Data extracted from a collection>
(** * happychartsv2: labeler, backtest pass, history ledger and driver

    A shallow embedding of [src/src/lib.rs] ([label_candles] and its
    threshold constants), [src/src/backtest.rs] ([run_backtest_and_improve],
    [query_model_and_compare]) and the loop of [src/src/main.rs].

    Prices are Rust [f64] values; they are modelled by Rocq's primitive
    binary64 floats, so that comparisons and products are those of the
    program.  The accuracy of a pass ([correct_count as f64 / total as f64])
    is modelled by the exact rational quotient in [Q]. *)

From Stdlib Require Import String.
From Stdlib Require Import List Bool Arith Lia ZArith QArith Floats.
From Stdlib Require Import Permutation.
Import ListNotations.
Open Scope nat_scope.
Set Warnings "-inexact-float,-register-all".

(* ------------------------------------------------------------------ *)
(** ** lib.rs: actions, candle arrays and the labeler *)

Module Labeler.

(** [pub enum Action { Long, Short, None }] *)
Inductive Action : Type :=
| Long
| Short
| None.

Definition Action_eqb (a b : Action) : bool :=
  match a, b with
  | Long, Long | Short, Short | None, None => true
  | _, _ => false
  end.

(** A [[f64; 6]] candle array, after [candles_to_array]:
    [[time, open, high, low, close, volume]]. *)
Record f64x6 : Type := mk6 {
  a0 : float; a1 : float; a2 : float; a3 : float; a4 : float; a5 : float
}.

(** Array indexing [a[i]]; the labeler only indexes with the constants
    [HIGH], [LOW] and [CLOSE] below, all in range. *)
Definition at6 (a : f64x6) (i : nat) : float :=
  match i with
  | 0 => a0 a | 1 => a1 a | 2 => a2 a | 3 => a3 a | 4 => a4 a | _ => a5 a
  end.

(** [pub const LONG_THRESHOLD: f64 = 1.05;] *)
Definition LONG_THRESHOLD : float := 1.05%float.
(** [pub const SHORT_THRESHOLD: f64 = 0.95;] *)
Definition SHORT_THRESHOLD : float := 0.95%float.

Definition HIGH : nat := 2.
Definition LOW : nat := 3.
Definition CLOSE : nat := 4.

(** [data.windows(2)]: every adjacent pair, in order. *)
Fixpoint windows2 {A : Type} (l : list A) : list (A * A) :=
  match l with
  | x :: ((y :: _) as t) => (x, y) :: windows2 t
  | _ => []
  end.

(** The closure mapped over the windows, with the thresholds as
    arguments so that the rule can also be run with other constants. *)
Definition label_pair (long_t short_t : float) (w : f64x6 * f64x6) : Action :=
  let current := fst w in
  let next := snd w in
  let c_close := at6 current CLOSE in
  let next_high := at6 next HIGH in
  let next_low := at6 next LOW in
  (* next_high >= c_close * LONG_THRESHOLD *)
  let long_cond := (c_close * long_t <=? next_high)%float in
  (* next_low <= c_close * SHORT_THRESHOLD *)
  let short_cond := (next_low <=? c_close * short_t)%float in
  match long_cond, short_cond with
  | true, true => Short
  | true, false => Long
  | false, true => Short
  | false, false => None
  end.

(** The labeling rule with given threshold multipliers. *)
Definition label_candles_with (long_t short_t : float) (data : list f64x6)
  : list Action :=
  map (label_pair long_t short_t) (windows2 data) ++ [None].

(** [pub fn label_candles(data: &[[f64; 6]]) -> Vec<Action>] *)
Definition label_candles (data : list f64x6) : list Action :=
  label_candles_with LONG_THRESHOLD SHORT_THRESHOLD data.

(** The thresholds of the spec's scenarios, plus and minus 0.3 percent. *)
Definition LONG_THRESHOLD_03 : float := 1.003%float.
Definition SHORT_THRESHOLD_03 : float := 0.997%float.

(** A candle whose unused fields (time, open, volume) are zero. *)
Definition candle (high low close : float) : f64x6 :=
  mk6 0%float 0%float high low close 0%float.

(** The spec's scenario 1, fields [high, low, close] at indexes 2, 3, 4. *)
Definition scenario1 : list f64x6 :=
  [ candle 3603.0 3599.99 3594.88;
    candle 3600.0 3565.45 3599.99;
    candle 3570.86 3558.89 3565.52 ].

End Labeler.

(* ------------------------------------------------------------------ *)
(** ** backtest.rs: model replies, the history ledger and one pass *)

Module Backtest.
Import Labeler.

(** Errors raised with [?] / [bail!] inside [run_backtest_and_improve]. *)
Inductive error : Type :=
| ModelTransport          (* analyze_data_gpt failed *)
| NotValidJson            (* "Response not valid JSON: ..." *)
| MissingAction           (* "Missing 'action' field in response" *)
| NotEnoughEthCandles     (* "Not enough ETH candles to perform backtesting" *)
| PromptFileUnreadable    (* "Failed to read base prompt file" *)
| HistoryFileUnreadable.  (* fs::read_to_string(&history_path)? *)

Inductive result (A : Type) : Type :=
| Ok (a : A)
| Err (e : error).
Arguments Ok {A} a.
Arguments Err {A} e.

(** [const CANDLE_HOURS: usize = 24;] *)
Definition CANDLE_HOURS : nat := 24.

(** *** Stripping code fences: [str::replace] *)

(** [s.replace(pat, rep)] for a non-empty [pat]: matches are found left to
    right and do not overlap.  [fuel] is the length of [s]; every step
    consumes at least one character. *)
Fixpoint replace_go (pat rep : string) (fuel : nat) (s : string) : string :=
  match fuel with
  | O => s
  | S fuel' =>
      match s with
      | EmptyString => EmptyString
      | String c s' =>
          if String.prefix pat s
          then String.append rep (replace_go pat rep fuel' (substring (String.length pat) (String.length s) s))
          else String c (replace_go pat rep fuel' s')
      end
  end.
---
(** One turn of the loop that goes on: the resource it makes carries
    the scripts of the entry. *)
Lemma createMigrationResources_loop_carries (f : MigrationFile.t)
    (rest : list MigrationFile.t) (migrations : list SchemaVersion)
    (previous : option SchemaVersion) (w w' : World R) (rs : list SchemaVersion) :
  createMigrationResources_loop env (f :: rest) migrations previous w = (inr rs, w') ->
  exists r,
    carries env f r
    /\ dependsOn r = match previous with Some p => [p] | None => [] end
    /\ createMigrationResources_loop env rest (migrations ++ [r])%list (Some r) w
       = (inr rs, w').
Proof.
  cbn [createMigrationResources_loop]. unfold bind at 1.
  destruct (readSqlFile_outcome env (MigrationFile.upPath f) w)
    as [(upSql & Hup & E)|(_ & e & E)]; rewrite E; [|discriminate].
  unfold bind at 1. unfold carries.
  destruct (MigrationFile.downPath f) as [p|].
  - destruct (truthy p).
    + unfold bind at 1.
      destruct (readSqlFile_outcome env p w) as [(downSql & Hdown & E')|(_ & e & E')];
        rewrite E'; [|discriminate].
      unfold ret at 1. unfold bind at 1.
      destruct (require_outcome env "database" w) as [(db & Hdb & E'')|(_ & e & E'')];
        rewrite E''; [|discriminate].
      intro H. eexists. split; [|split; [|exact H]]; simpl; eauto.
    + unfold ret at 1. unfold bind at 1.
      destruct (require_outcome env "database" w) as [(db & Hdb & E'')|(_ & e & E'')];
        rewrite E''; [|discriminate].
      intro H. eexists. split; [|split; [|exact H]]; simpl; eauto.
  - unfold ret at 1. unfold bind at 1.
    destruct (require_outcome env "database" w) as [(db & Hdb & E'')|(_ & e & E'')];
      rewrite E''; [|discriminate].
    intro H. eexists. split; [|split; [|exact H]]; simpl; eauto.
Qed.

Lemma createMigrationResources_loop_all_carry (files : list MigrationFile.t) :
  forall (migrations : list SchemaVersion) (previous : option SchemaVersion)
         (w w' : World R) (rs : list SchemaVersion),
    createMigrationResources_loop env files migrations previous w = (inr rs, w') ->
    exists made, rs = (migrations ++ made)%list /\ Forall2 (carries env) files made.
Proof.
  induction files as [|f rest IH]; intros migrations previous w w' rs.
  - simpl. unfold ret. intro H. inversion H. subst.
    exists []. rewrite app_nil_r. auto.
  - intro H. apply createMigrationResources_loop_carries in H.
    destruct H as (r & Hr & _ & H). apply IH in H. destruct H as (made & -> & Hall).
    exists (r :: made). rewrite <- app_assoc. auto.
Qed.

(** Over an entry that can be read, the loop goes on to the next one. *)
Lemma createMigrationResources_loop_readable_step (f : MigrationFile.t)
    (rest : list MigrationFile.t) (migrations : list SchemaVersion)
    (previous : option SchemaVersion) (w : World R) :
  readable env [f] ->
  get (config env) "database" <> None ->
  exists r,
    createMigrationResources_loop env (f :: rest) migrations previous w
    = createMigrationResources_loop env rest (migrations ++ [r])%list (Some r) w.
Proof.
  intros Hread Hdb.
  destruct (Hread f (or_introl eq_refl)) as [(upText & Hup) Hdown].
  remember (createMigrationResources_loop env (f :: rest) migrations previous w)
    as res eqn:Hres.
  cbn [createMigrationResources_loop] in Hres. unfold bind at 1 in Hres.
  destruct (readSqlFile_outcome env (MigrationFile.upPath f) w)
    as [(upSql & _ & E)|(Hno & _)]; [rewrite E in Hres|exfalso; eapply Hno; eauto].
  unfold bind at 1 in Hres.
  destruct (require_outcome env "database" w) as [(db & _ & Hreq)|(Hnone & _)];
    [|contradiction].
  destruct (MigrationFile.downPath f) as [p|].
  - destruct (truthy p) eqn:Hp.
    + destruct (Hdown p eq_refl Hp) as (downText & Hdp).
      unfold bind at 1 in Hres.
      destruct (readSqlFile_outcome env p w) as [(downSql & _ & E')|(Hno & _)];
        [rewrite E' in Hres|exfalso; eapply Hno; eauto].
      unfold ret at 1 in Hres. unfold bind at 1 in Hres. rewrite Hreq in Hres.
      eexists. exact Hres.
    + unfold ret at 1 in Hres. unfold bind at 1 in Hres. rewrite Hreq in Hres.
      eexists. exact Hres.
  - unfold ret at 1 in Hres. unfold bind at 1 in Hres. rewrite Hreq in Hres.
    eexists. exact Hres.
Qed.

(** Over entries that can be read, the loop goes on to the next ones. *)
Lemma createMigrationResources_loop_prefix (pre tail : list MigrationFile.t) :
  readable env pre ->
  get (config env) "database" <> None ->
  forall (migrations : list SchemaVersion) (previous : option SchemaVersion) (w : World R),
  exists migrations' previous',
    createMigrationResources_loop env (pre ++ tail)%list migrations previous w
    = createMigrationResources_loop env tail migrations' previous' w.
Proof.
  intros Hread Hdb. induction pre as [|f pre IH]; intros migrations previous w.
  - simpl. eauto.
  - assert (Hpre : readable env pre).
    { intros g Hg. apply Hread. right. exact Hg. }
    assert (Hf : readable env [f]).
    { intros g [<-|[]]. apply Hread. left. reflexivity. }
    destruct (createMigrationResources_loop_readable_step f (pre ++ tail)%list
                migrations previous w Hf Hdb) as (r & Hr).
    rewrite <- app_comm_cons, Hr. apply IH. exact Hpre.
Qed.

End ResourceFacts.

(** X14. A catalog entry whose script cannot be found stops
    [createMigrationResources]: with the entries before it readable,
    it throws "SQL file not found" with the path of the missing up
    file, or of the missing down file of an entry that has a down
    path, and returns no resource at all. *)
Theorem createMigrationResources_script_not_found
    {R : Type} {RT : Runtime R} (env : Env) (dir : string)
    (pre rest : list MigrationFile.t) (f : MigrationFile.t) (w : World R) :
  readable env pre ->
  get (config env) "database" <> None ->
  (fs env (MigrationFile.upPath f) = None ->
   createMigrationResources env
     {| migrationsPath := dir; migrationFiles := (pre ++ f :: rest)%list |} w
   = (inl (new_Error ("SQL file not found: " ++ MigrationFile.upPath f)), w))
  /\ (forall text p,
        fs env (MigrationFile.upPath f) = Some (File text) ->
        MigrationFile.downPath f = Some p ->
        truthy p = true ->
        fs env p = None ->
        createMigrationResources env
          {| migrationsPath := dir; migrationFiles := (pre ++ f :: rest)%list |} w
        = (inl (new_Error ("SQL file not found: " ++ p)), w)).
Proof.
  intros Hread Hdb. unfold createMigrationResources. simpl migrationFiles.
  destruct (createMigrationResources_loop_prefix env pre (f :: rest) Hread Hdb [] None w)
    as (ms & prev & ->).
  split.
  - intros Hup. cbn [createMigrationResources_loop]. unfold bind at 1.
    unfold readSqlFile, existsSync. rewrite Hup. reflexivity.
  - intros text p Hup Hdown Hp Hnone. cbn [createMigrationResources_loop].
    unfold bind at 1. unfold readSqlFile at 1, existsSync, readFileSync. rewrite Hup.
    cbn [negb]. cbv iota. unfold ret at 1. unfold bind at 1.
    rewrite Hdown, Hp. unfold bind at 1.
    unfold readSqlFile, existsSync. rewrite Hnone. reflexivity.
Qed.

Work to be completed> From the records above, extract exactly and only the lines that begin at the line with "(** * happychartsv2: labeler, backtest" and stop after the line with "Module Labeler.".

Answer to the exercise>
(** * happychartsv2: labeler, backtest pass, history ledger and driver

    A shallow embedding of [src/src/lib.rs] ([label_candles] and its
    threshold constants), [src/src/backtest.rs] ([run_backtest_and_improve],
    [query_model_and_compare]) and the loop of [src/src/main.rs].

    Prices are Rust [f64] values; they are modelled by Rocq's primitive
    binary64 floats, so that comparisons and products are those of the
    program.  The accuracy of a pass ([correct_count as f64 / total as f64])
    is modelled by the exact rational quotient in [Q]. *)

From Stdlib Require Import String.
From Stdlib Require Import List Bool Arith Lia ZArith QArith Floats.
From Stdlib Require Import Permutation.
Import ListNotations.
Open Scope nat_scope.
Set Warnings "-inexact-float,-register-all".

(* ------------------------------------------------------------------ *)
(** ** lib.rs: actions, candle arrays and the labeler *)

Module Labeler.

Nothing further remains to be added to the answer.